Central Virginia Organic Gardener

"And 'tis my faith that every flower enjoys the air it breathes." - William Wordsworth, 1798

Friday, July 9, 2021

Carrots Can Be STUNNING




I am not the greatest grower of carrots, but I do eat a lot of them. I've had luck with other root crops from sweet potatoes to turnips, daikon, and radishes, but carrot culture eluded me for a while. I particularly love the purple carrots pictured above. I don't know if they taste any better or more nutritious, but they certainly appeal to the botanical artist in me. 

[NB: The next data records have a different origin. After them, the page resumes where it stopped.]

Definition bool_at (fs : gmap string value) (p : string) : bool :=
  match fs !! p with Some (VBool b) => b | _ => false end.
Definition int_at (fs : gmap string value) (p : string) : Z :=
  match fs !! p with Some (VInt z) => z | _ => 0 end.
Definition int64_at (fs : gmap string value) (p : string) : Z :=
  match fs !! p with Some (VInt64 z) => z | _ => 0 end.
Definition duration_at (fs : gmap string value) (p : string) : Z :=
  match fs !! p with Some (VDuration z) => z | _ => 0 end.
Definition float64_at (fs : gmap string value) (p : string) : float :=
  match fs !! p with Some (VFloat64 f) => f | _ => 0%float end.
Definition string_at (fs : gmap string value) (p : string) : string :=
  match fs !! p with Some (VString s) => s | _ => "" end.

End flag.

(** ** How a call ends *)

Inductive panic_value :=
| AtoiError (s : string)    (* the error of strconv.Atoi(s) *)
| IntnInvalid.              (* "invalid argument to Intn" *)

Inductive outcome (A : Type) :=
| Returned (a : A)
| Panicked (v : panic_value)
| Exited (code : Z).
Arguments Returned {A} a.
Arguments Panicked {A} v.
Arguments Exited {A} code.

Section Program.

Context `{G : Generator}.

(** The process-wide state the sequential code touches: the generator of
    math/rand, and the trace of the calls made to it so far. *)
Record proc := { p_rng : rng; p_trace : trace }.

(** Before [init] runs, math/rand's generator is in its default state
    (seeded with 1). *)
Definition boot : proc := {| p_rng := rng_seed 1; p_trace := [] |}.
(** * The API manager of the assistant: routing, fallback, hybrid requests
      and synthesis

    A shallow embedding of [src/apis/api_manager.py] together with the two
    clients it drives ([src/apis/gemini_client.py],
    [src/apis/perplexity_client.py]), and the properties of the router, the
    hybrid executor and the synthesizer.

    Conventions of the embedding.
    - An [async def] is a tree of the awaited outside interactions
      ([Prog]): the Gemini SDK call, the Perplexity HTTP POST and the read
      of the event loop's clock.  What the outside answers is not fixed by
      the program; [run] interprets a tree against arbitrary oracles.
    - A Python exception is a value of [exn]; a coroutine that may raise
      returns [exn + A] ([M A]); [try ... except Exception] is [try_except].
      Only subclasses of [Exception] are modelled (a [BaseException] such
      as a cancellation is outside the model).
    - Calls of the structured logger only report; they neither change a
      result nor raise, and are left out.  An [except] block that logs and
      re-raises is therefore the identity.
    - Keyword options are a finite map.  Where a call splices them into
      a signature, the binding of the named parameters and the
      [TypeError] of a collision belong to the call (the [_kw]
      definitions).
    - Python dictionaries whose iteration order is observed (the result of
      [hybrid_request], the input of [synthesize_responses]) are
      association lists in insertion order; the others are [gmap]s. *)

From Stdlib Require Import ZArith.
From stdpp Require Import gmap strings list fin_maps.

These are called Cosmic Purple Carrots. The interior can be solid orange, yellow, or orange with a yellow core. Like most unusually colored vegetables, they don't really maintain their color after they've been cooked, but just a little. Carrots need loose and light soil that is deeply worked, but no nitrogen. Some gardeners suggest working soilless seed starting mix or perlite into the carrot bed as well as making sure the soil is not at all compacted. Too much nitrogen makes the carrots hairy and woody and they won't taste as good. Once the tiny carrot seeds are planted just below the surface, the soil must stay damp in order for the carrot seeds to sprout. A rookie mistake, which I somehow seem to make regularly, is to plant them too thickly and fail to thin them. If you don't thin your carrots, you'll have lots of teeny tiny carrots that are not worth harvesting.

It's a good idea to plant carrots in the summer and harvest them in the fall. Carrot seeds like to germinate in warm soil and are sweeter when harvested after some cooler weather. However, if you plant them in the spring and you end up with carrots with a bitter taste, you can rescue them by cooking them with salt. Though the carrot will not get incredibly sweeter, the bitter flavor will be leached out. If my spring planted carrots get this way, I will often use them in a slightly sweet Asian stir fry.